[Exercise materials Boundary: Start]

(** * Virtual try-on editor: the outfit-history store and its error translation

    A shallow embedding of the client-side state machine of [App.tsx]
    (outfit history, current index, pose index, busy flag, saved-outfit
    gallery) and of [getFriendlyErrorMessage] from [lib/utils.ts].

    Conventions of the embedding.
    - React state is a record [State]; every [setX] of the source is a
      record update.  A handler reads the values of the render in which it
      was created; after an [await] it still reads those (stale) values
      but its functional updaters ([setX(prev => ...)]) read the state of
      the moment the promise settles.  An async handler is therefore split
      into its synchronous prefix ([*_begin]) and its continuation
      ([settle]), which receives the captured values in a [Pending].
    - JavaScript strings are [string]; only ASCII separators and needles
      are searched for, for which byte-wise and UTF-16 search agree.
    - [poseImages] is a JS object used as a map whose insertion order is
      observable through [Object.values(...)[0]]: an association list.
    - Layers are modelled as values.  In the source a saved outfit shares
      its layer objects with the history; nothing below depends on it. *)

From stdpp Require Import base option list strings pretty.
From Stdlib Require Import ZArith Lia.

Local Open Scope string_scope.
Local Open Scope nat_scope.
Set Warnings "-register-all".

(** ** JavaScript string helpers *)

(** Truthiness of a JS string: only the empty string is falsy. *)
Definition truthy (s : string) : bool :=
  match s with
  | EmptyString => false
  | String _ _ => true
  end.

(** Truthiness of [string | null | undefined]. *)
Definition truthy_opt (o : option string) : bool :=
  match o with
  | Some s => truthy s
  | None => false
  end.

(** [startsWith p s]: [s.startsWith(p)]. *)
Fixpoint startsWith (p s : string) : bool :=
  match p, s with
  | EmptyString, _ => true
  | String a p', String b s' => if Ascii.eqb a b then startsWith p' s' else false
  | String _ _, EmptyString => false
  end.

(** [includes needle s]: [s.includes(needle)]. *)
Fixpoint includes (needle s : string) : bool :=
  if startsWith needle s then true
  else match s with
       | EmptyString => false
       | String _ s' => includes needle s'
       end.

(** [split_go sep skip acc s]: the pieces of [s] cut at every occurrence of
    the non-empty separator [sep], scanning left to right; [acc] is the
    current piece, reversed, and [skip] counts the characters of a matched
    separator still to be dropped. *)
Fixpoint split_go (sep : string) (skip : nat) (acc : string) (s : string)
  : list string :=
  match s with
  | EmptyString => [String.rev acc]
  | String c s' =>
      match skip with
      | S k => split_go sep k acc s'
      | O =>
          if startsWith sep s
          then String.rev acc :: split_go sep (String.length sep - 1) EmptyString s'
          else split_go sep 0 (String c acc) s'
      end
  end.

(** [split sep s]: [s.split(sep)] for a non-empty [sep]. *)
Definition split (sep s : string) : list string := split_go sep 0 EmptyString s.

(** ** Values caught by a [catch] clause and parsed JSON *)

(** The [unknown] value a [catch (err)] receives, as far as
    [getFriendlyErrorMessage] inspects it. *)
Inductive JsValue :=
| VError (message : string)               (* error instanceof Error *)
| VString (s : string)                     (* typeof error === 'string' *)
| VOther (isTruthy : bool) (str : string). (* anything else, with String(error) *)

(** What [JSON.parse] can return.  A number is kept as its literal: its
    value plays no role below. *)
Inductive Json :=
| JNull
| JBool (b : bool)
| JNumber (literal : string)
| JString (s : string)
| JArray (items : list Json)
| JObject (fields : list (string * Json)).  (* own properties, each key once *)

(** [j?.k]: [None] is [undefined].  Only the keys [error] and [message] are
    ever read, which no primitive, array or prototype defines. *)
Definition getProp (k : string) (j : Json) : option Json :=
  match j with
  | JObject fields => snd <$> List.find (fun kv => String.eqb (fst kv) k) fields
  | _ => None
  end.

Definition unsupportedFormatMessage : string :=
  "Unsupported file format. Please upload an image format like PNG, JPEG, or WEBP.".

Definition fileTypeMessage (mimeType : string) : string :=
  "File type '" +:+ mimeType +:+
  "' is not supported. Please use a format like PNG, JPEG, or WEBP.".

(** [nestedMessage.split(': ')[1] || 'unsupported'] *)
Definition mimeTypeOf (nestedMessage : string) : string :=
  match split ": " nestedMessage !! 1%nat with
  | Some s => if truthy s then s else "unsupported"
  | None => "unsupported"
  end.

Definition rawMessageOf (error : JsValue) : string :=
  match error with
  | VError message => message
  | VString s => s
  | VOther true str => str
  | VOther false _ => "An unknown error occurred."
  end.

(** ** types.ts: the data model *)

(** Modelled from the spec: the declaration of [WardrobeItem] in
    [types.ts], [{ id, name, url }], all strings.  The fields carry a
    prefix here, two records cannot share a field name. *)
Record WardrobeItem := {
  item_id : string;
  item_name : string;
  item_url : string }.

(** [Record<string, string>] in insertion order. *)
Definition PoseImages := list (string * string).

(** Modelled from the spec: the declaration of [OutfitLayer] in
    [types.ts], a garment or [null] and the renders cached per pose
    instruction. *)
Record OutfitLayer := {
  garment : option WardrobeItem;      (* null for the base layer *)
  poseImages : PoseImages }.

(** Modelled from the spec: the declaration of [SavedOutfit] in
    [types.ts], as [handleSaveOutfit] builds it. *)
Record SavedOutfit := {
  outfit_id : string;
  thumbnailUrl : string;
  layers : list OutfitLayer;
  createdAt : string }.

(** [poseImages[k]]: [None] is [undefined]. *)
Fixpoint pi_get (k : string) (m : PoseImages) : option string :=
  match m with
  | [] => None
  | (k', v) :: m' => if String.eqb k' k then Some v else pi_get k m'
  end.

(** [poseImages[k] = v]: an existing key keeps its place, a new one goes
    last. *)
Fixpoint pi_set (k v : string) (m : PoseImages) : PoseImages :=
  match m with
  | [] => [(k, v)]
  | (k', v') :: m' =>
      if String.eqb k' k then (k', v) :: m' else (k', v') :: pi_set k v m'
  end.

[Exercise materials Boundary: End]

Task goal:
Repeat each record word for word.

Written answer:
(** * Virtual try-on editor: the outfit-history store and its error translation

    A shallow embedding of the client-side state machine of [App.tsx]
    (outfit history, current index, pose index, busy flag, saved-outfit
    gallery) and of [getFriendlyErrorMessage] from [lib/utils.ts].

    Conventions of the embedding.
    - React state is a record [State]; every [setX] of the source is a
      record update.  A handler reads the values of the render in which it
      was created; after an [await] it still reads those (stale) values
      but its functional updaters ([setX(prev => ...)]) read the state of
      the moment the promise settles.  An async handler is therefore split
      into its synchronous prefix ([*_begin]) and its continuation
      ([settle]), which receives the captured values in a [Pending].
    - JavaScript strings are [string]; only ASCII separators and needles
      are searched for, for which byte-wise and UTF-16 search agree.
    - [poseImages] is a JS object used as a map whose insertion order is
      observable through [Object.values(...)[0]]: an association list.
    - Layers are modelled as values.  In the source a saved outfit shares
      its layer objects with the history; nothing below depends on it. *)

From stdpp Require Import base option list strings pretty.
From Stdlib Require Import ZArith Lia.

Local Open Scope string_scope.
Local Open Scope nat_scope.
Set Warnings "-register-all".

(** ** JavaScript string helpers *)

(** Truthiness of a JS string: only the empty string is falsy. *)
Definition truthy (s : string) : bool :=
  match s with
  | EmptyString => false
  | String _ _ => true
  end.

(** Truthiness of [string | null | undefined]. *)
Definition truthy_opt (o : option string) : bool :=
  match o with
  | Some s => truthy s
  | None => false
  end.

(** [startsWith p s]: [s.startsWith(p)]. *)
Fixpoint startsWith (p s : string) : bool :=
  match p, s with
  | EmptyString, _ => true
  | String a p', String b s' => if Ascii.eqb a b then startsWith p' s' else false
  | String _ _, EmptyString => false
  end.

(** [includes needle s]: [s.includes(needle)]. *)
Fixpoint includes (needle s : string) : bool :=
  if startsWith needle s then true
  else match s with
       | EmptyString => false
       | String _ s' => includes needle s'
       end.

(** [split_go sep skip acc s]: the pieces of [s] cut at every occurrence of
    the non-empty separator [sep], scanning left to right; [acc] is the
    current piece, reversed, and [skip] counts the characters of a matched
    separator still to be dropped. *)
Fixpoint split_go (sep : string) (skip : nat) (acc : string) (s : string)
  : list string :=
  match s with
  | EmptyString => [String.rev acc]
  | String c s' =>
      match skip with
      | S k => split_go sep k acc s'
      | O =>
          if startsWith sep s
          then String.rev acc :: split_go sep (String.length sep - 1) EmptyString s'
          else split_go sep 0 (String c acc) s'
      end
  end.

(** [split sep s]: [s.split(sep)] for a non-empty [sep]. *)
Definition split (sep s : string) : list string := split_go sep 0 EmptyString s.

(** ** Values caught by a [catch] clause and parsed JSON *)

(** The [unknown] value a [catch (err)] receives, as far as
    [getFriendlyErrorMessage] inspects it. *)
Inductive JsValue :=
| VError (message : string)               (* error instanceof Error *)
| VString (s : string)                     (* typeof error === 'string' *)
| VOther (isTruthy : bool) (str : string). (* anything else, with String(error) *)

(** What [JSON.parse] can return.  A number is kept as its literal: its
    value plays no role below. *)
Inductive Json :=
| JNull
| JBool (b : bool)
| JNumber (literal : string)
| JString (s : string)
| JArray (items : list Json)
| JObject (fields : list (string * Json)).  (* own properties, each key once *)

(** [j?.k]: [None] is [undefined].  Only the keys [error] and [message] are
    ever read, which no primitive, array or prototype defines. *)
Definition getProp (k : string) (j : Json) : option Json :=
  match j with
  | JObject fields => snd <$> List.find (fun kv => String.eqb (fst kv) k) fields
  | _ => None
  end.

Definition unsupportedFormatMessage : string :=
  "Unsupported file format. Please upload an image format like PNG, JPEG, or WEBP.".

Definition fileTypeMessage (mimeType : string) : string :=
  "File type '" +:+ mimeType +:+
  "' is not supported. Please use a format like PNG, JPEG, or WEBP.".

(** [nestedMessage.split(': ')[1] || 'unsupported'] *)
Definition mimeTypeOf (nestedMessage : string) : string :=
  match split ": " nestedMessage !! 1%nat with
  | Some s => if truthy s then s else "unsupported"
  | None => "unsupported"
  end.

Definition rawMessageOf (error : JsValue) : string :=
  match error with
  | VError message => message
  | VString s => s
  | VOther true str => str
  | VOther false _ => "An unknown error occurred."
  end.

(** ** types.ts: the data model *)

(** Modelled from the spec: the declaration of [WardrobeItem] in
    [types.ts], [{ id, name, url }], all strings.  The fields carry a
    prefix here, two records cannot share a field name. *)
Record WardrobeItem := {
  item_id : string;
  item_name : string;
  item_url : string }.

(** [Record<string, string>] in insertion order. *)
Definition PoseImages := list (string * string).

(** Modelled from the spec: the declaration of [OutfitLayer] in
    [types.ts], a garment or [null] and the renders cached per pose
    instruction. *)
Record OutfitLayer := {
  garment : option WardrobeItem;      (* null for the base layer *)
  poseImages : PoseImages }.

(** Modelled from the spec: the declaration of [SavedOutfit] in
    [types.ts], as [handleSaveOutfit] builds it. *)
Record SavedOutfit := {
  outfit_id : string;
  thumbnailUrl : string;
  layers : list OutfitLayer;
  createdAt : string }.

(** [poseImages[k]]: [None] is [undefined]. *)
Fixpoint pi_get (k : string) (m : PoseImages) : option string :=
  match m with
  | [] => None
  | (k', v) :: m' => if String.eqb k' k then Some v else pi_get k m'
  end.

(** [poseImages[k] = v]: an existing key keeps its place, a new one goes
    last. *)
Fixpoint pi_set (k v : string) (m : PoseImages) : PoseImages :=
  match m with
  | [] => [(k, v)]
  | (k', v') :: m' =>
      if String.eqb k' k then (k', v) :: m' else (k', v') :: pi_set k v m'
  end.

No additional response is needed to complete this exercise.